I've worked on mice before and frankly I have no clue what sort of technical requirement would lead to an upside down charging requirement and disabling the functionality in the meantime. Can you explain what that reason might be?
Also if most people can't just pick up the mouse and use it, it's a broken design. In my particular case, it's so much smaller than my palm that I'm sure any grip would result in RSI.
Simple, the front is not thick enough to accommodate a common port like USB or Lightning. If you put it on the sides, it defies the purpose.
Changing the design to accommodate a port in the front doesn't make sense because the primary function of the device is to act as a human-computer interface and optimising the design for that purpose is paramount, charging is not a primary function but something that we have to do with electronics and as a result having long battery life and short charging process is good enough solution(the battery lasts about a month, charging takes about 2 hours but will work for hours even with a few minutes or charging). Why would you compromise a design for something that needs to be done occasionally and can be done out of the service(i.e. at nigh, when not using it).
So put the port on the side where you aren't supposed to grip it. If we assume that being totally nonfunctional for a couple hours a month is acceptable, merely being a bit inconvenient for the same period is surely an improvement.
Also, we don't agree that the magic mouse is good human-computer interface because I'm starting from the position that causing physical pain automatically precludes it from that category. Another example of an interface in the same position is laser keyboards. They're also very cool designs, but the the fact that tapping on solid surfaces starts to hurt after awhile precludes them from being 'good' HCI.
You can't put it at the side, the cable will interfere with the keyborad or the laptop that is on the left and won't work at all for the left handed people.
I mean, if you really think that charging a few minutes a day or leave it charging overnight once a month is a deal breaker, simply don't buy it but this is not a bad design. It is very unrealistic to expect that the mouse will be used 24/7 every day forever. If you have this use case of using mouse 24/7 everyday, this must be some kind of industrial operation and obviously this mouse is not for you but for everyone else it's a non-issue.
Won't work at all for left-handed people, as opposed to now where it works for no one during the same period? Seems like an improvement, despite my doubts that it truly wouldn't work for left-handers.
Anyway, hopefully we can avoid wild mischaracterizations here. My expectation obviously isn't that things work 24/7 indefinitely. Think about how the typical user is going to discover that the battery is low. Either they'll get the notification just before it dies and have to charge it "soon" [1] or the mouse will simply die and force the matter. In some cases (think multi-user computer labs), the person who receives the notification and the person who has to charge the mouse might be two different people. I think it's reasonable to find waiting around on a mouse rather than whatever they were planning on doing irritating.
A few observations here. The first: this product is an optional thing. There are many mice manufactured, they all work with Macs. I, personally, have a Kensington. The last Apple mouse I had possessed a tail, and was only okay, not, for instance, good.
The next one: the charge lasts a month to six weeks with normal use.

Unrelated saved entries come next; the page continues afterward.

(** * Habit2026: the month-scoped data model of the habit tracker

    A shallow embedding of the data model and of the pure parts of
    [App] (month loading and carry-over, the mutation handlers, the
    derived statistics and the week grouping), followed by the
    properties of the specification that concern them. *)

From Stdlib Require Import ZArith Lia Bool Ascii String.
From Stdlib Require Import Floats.SpecFloat.
From stdpp Require Import base list strings pretty.
From Equations Require Import Equations.

Open Scope string_scope.
Open Scope list_scope.

(** The model lives in one name space of its own: a qualified name
    such as [Row.goal] or [Stat.day] then always means the field of
    that record, whatever the name of the library that holds this
    file, and never the like-named field of [Habit] or [MentalState]. *)
Module HabitTracker.

(** ** JavaScript values used by the program *)

Module JS.

(** *** Arrays

    A JavaScript array may have empty slots.  An array of [A] is a
    [list (option A)]: [None] is a slot that reads as [undefined] (a
    hole, a stored [undefined], or the [null] that [JSON.stringify]
    writes for either and [JSON.parse] reads back).  Every operation of
    the program treats the three alike: [!x], [x || false], [x ? 1 : 0]
    and [Boolean(x)] see a falsy value, property access throws, and
    object spread copies nothing. *)

Abbreviation array A := (list (option A)) (only parsing).

(** [a[i]]: out of range reads [undefined]. *)
Definition get {A} (a : array A) (i : nat) : option A :=
  match a !! i with
  | Some c => c
  | None => None
  end.

(** [a[i] = v]: in range the slot is replaced; past the end the array
    grows to length [i + 1], the slots in between staying empty. *)
Definition set {A} (i : nat) (v : A) (a : array A) : array A :=
  if decide (i < length a) then <[i := Some v]> a
  else a ++ replicate (i - length a) None ++ [Some v].

(** [Array(n).fill(v)]. *)
Definition fill {A} (n : nat) (v : A) : array A := replicate n (Some v).

(** [Array.from({ length: n }, (_, i) => f i)], and likewise
    [Array(n).fill(x).map((_, i) => f i)]: the callback runs at every
    index [0 .. n-1]. *)
Definition tabulate {A} (n : nat) (f : nat -> A) : array A :=
  fmap (fun i => Some (f i)) (seq 0 n).

(** Truthiness of a slot holding a boolean. *)
Definition truthy (c : option bool) : bool :=
  match c with
  | Some b => b
  | None => false
  end.

(** [a.filter(Boolean).length] and [a.filter(c => c).length]. *)
Definition count_truthy (a : array bool) : Z :=
  Z.of_nat (length (filter (fun c => truthy c = true) a)).

(** *** Numbers

    Counts, indices and the integers read from the mood and motivation
    inputs are integers far below 2^53, on which the arithmetic of
    doubles is exact: they are modelled in [Z] and [nat].  The two
    percentages are quotients, so they are computed on IEEE 754
    binary64 values, with the operations of [SpecFloat]. *)

Definition prec : Z := 53.
Definition emax : Z := 1024.

Definition Number : Type := spec_float.

Definition of_Z (z : Z) : Number := binary_normalize prec emax z 0 false.
Definition div (x y : Number) : Number := SFdiv prec emax x y.
Definition mul (x y : Number) : Number := SFmul prec emax x y.

(** [Math.round]: the integer closest to [x], ties going up; a result
    of zero keeps the sign of [x]; NaN and the infinities are returned
    unchanged.  For a finite [x = ±m·2^e] with [e < 0] the result is
    [floor((±2m + 2^-e) / 2^(1-e))]. *)
Definition Math_round (x : Number) : Number :=
  match x with
  | S754_finite s m e =>
      if (0 <=? e)%Z then x
      else
        let a := cond_Zopp s (Z.pos m) in
        let n := Z.shiftr (2 * a + 2 ^ (- e)) (1 - e) in
        if (n =? 0)%Z then S754_zero s else of_Z n
  | _ => x
  end.

(** [Math.max] and [Math.min] on integers. *)
Definition Math_max (x y : Z) : Z := Z.max x y.
Definition Math_min (x y : Z) : Z := Z.min x y.

(** *** Strings and [parseInt]

    Strings are sequences of UTF-8 bytes.  [parseInt(s)] skips leading
    white space and line terminators, reads an optional sign, an
    optional [0x]/[0X] prefix, and the longest run of digits of the
    radix; with no digit the result is NaN, here [None].  The integer
    read is returned exactly: the program only clamps it to [0, 10],
    which gives the same result as on the double nearest to it, and
    [-0] behaves as [0] under [|| 0]. *)

Definition byte_is (n : N) (c : ascii) : bool := (N_of_ascii c =? n)%N.

(** Length in bytes of the white space or line terminator that starts
    [s], or [0] when there is none: TAB, LF, VT, FF, CR, SP; U+00A0;
    U+1680; U+2000..U+200A, U+2028, U+2029, U+202F; U+205F; U+3000;
    U+FEFF. *)
Definition white_prefix (s : string) : nat :=
  match s with
  | String c r =>
      let n := N_of_ascii c in
      if ((9 <=? n) && (n <=? 13) || (n =? 32))%N then 1
      else match r with
           | String c1 r1 =>
               if (byte_is 194 c && byte_is 160 c1) then 2
               else match r1 with
                    | String c2 _ =>
                        let n2 := N_of_ascii c2 in
                        if byte_is 225 c && byte_is 154 c1 && byte_is 128 c2 then 3
                        else if byte_is 226 c && byte_is 128 c1
                                && ((128 <=? n2) && (n2 <=? 138)
                                    || (n2 =? 168) || (n2 =? 169) || (n2 =? 175))%N then 3
                        else if byte_is 226 c && byte_is 129 c1 && byte_is 159 c2 then 3
                        else if byte_is 227 c && byte_is 128 c1 && byte_is 128 c2 then 3
                        else if byte_is 239 c && byte_is 187 c1 && byte_is 191 c2 then 3
                        else 0
                    | EmptyString => 0
                    end
           | EmptyString => 0
           end
  | EmptyString => 0
  end.

Fixpoint drop_bytes (n : nat) (s : string) : string :=
  match n, s with
  | S k, String _ r => drop_bytes k r
  | _, _ => s
  end.

(** Each round removes one white space character, so [fuel] equal to
    the length of the string is enough to remove them all. *)
Fixpoint trimStart_aux (fuel : nat) (s : string) : string :=
  match fuel with
  | O => s
  | S k =>
      match white_prefix s with
      | O => s
      | n => trimStart_aux k (drop_bytes n s)
      end
  end.

Definition trimStart (s : string) : string := trimStart_aux (String.length s) s.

Next one after that: it's your unlucky day and you didn't idly think "oh, hey, I'll plug this in over lunch" on week three like a normal person. What you do is plug it in, and take a ten minute break. Everyone has ten minutes worth of things they can do. This gets you to a real break, and now you're good for another six months. Yes, I said months, just plug the damn thing in sometimes. Set yourself a reminder. Don't be a vegetable.
The amount of time you've dedicated to being irritated online about a product you don't use, is longer than the irritation a typical user of that product will experience the entire time they own it.
This would be a very different forum if the only things we discussed were the bare necessities of life.
Anyways I'm not irritated. This conversation was started because I asked what the good reasons behind obvious design issues are. So far the conversation has been about how you can work around them. That's great, but not the point.
Sure, better notifications can help. Maybe once idle, can send a notification to the phone to make the user put it on charge overnight.
I had the occasion where the battery died by surprise. That’s why I keep repeating that the device works for hours after few minutes o charging, you don’t have to fully charge it before use.
>Simple, the front is not thick enough to accommodate a common port like USB or Lightning
Well, that's the broken design part.
>Changing the design to accommodate a port in the front doesn't make sense because the primary function of the device is to act as a human-computer interface and optimising the design for that purpose is paramount
There's nothing about HCI that prevents a different design.
In fact, the Magic Mouse is one of the least ergonomically optimized mice out there...
It doesn't matter how large the battery is - at some point, someone forgets to charge. With any other mouse, you plug it into the charger and continue to use it while it's charging.